#### What to produce:
Determine how many lines in the records that follow hold the string "plain". Only that number should be returned.
--*--
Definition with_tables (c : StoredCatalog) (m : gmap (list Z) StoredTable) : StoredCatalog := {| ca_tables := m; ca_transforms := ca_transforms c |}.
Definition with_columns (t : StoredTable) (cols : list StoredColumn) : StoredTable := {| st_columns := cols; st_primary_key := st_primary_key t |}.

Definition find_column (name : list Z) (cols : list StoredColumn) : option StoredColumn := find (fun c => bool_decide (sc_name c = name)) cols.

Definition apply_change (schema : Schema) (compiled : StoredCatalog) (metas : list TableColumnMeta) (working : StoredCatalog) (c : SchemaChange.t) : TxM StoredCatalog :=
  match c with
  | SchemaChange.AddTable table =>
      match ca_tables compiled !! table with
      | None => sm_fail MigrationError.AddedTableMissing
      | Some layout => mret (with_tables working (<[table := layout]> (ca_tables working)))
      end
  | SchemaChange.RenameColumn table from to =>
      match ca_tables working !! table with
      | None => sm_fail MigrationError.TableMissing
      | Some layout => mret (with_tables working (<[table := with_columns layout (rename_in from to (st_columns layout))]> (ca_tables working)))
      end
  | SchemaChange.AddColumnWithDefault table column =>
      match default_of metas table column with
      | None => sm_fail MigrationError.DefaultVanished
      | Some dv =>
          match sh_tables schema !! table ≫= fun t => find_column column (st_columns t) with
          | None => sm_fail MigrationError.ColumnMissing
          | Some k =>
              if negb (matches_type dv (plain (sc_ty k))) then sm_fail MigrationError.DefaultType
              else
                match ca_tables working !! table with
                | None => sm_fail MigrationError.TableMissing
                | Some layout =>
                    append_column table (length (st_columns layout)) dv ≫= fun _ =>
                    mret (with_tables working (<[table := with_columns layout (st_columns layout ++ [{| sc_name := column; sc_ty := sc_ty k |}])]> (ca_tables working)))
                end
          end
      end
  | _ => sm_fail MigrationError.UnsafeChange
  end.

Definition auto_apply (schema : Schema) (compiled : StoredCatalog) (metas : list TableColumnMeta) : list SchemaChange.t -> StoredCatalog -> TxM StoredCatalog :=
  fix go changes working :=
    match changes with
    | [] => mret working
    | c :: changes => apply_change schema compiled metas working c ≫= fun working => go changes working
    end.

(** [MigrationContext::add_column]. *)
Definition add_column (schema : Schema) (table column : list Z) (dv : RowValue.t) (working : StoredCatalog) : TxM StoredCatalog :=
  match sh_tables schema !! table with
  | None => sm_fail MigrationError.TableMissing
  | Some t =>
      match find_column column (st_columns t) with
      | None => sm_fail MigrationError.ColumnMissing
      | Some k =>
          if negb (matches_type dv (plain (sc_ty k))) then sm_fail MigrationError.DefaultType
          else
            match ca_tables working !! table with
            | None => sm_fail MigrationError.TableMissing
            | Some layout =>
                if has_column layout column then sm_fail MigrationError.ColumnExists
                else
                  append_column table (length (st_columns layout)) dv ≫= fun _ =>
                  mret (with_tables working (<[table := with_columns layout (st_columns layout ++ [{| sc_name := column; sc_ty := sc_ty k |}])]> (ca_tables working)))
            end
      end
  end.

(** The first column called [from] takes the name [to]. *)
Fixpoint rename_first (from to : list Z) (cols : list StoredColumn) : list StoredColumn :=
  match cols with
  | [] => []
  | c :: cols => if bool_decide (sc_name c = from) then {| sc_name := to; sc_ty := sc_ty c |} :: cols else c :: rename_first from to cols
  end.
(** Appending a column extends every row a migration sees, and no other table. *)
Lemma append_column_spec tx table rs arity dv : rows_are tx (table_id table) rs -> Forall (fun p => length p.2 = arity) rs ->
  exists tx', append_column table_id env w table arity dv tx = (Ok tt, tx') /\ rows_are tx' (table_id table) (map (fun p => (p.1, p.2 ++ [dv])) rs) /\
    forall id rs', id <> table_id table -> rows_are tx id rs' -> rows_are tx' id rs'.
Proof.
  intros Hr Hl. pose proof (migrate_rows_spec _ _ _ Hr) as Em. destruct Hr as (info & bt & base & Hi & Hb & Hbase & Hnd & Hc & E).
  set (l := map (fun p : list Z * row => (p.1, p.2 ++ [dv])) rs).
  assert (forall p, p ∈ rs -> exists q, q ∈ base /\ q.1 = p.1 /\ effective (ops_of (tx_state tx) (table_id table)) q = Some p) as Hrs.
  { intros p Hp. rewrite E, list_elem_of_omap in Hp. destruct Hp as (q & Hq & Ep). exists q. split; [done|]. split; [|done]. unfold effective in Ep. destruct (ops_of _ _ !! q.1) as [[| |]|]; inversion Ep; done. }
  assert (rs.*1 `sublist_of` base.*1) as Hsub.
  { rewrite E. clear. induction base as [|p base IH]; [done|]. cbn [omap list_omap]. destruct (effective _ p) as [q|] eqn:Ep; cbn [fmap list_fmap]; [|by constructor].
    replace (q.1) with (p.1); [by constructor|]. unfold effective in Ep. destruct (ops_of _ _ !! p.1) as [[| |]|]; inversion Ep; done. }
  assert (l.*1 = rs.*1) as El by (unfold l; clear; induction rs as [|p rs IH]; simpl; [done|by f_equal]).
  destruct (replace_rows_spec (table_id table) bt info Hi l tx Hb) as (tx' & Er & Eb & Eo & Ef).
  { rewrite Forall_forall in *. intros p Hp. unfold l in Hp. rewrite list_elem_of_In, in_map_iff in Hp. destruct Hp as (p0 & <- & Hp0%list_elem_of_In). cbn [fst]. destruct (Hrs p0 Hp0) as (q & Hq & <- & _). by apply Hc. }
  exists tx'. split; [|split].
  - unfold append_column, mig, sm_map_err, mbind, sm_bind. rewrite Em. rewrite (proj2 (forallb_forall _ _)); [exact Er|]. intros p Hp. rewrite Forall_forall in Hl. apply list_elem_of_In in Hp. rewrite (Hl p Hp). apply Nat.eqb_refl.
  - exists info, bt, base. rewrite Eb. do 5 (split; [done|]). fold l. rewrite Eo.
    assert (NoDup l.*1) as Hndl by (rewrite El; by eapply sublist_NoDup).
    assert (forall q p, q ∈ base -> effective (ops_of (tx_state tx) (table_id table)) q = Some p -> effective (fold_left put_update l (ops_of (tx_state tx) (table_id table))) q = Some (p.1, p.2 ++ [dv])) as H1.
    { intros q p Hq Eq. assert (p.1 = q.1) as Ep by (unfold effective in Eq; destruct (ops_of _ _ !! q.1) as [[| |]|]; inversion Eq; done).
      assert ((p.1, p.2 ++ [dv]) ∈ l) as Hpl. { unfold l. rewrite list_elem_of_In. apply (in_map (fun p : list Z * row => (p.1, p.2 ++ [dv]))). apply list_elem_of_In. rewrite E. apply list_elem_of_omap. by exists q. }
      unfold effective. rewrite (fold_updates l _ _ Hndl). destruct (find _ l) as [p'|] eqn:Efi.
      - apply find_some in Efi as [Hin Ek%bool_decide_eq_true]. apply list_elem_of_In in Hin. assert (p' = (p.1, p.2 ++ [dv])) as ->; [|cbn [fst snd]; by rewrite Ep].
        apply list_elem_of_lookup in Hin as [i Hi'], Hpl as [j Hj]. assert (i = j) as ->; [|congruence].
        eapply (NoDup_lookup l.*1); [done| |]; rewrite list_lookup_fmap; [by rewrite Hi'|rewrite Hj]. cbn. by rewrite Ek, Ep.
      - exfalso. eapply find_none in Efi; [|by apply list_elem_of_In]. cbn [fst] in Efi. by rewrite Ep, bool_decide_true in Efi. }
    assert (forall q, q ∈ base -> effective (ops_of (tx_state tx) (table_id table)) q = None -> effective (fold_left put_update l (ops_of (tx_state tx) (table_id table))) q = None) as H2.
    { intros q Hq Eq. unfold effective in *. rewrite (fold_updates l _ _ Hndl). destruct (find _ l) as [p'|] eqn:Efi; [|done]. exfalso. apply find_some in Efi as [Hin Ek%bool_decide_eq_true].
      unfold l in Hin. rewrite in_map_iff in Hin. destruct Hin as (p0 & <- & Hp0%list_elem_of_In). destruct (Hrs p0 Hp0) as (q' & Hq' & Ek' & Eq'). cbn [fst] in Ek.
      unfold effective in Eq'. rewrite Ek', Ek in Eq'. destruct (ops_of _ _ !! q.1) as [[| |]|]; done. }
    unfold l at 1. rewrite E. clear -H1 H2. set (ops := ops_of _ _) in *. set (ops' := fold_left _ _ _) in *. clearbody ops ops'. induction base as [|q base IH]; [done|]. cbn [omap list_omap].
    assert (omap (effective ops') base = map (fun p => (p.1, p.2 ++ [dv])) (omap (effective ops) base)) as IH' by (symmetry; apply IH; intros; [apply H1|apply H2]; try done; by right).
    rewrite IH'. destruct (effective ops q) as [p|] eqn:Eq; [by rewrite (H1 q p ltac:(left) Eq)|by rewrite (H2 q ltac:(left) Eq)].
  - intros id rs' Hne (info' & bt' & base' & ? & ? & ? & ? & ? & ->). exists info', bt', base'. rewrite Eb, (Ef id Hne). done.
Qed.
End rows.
--*--
#### Answer box:
2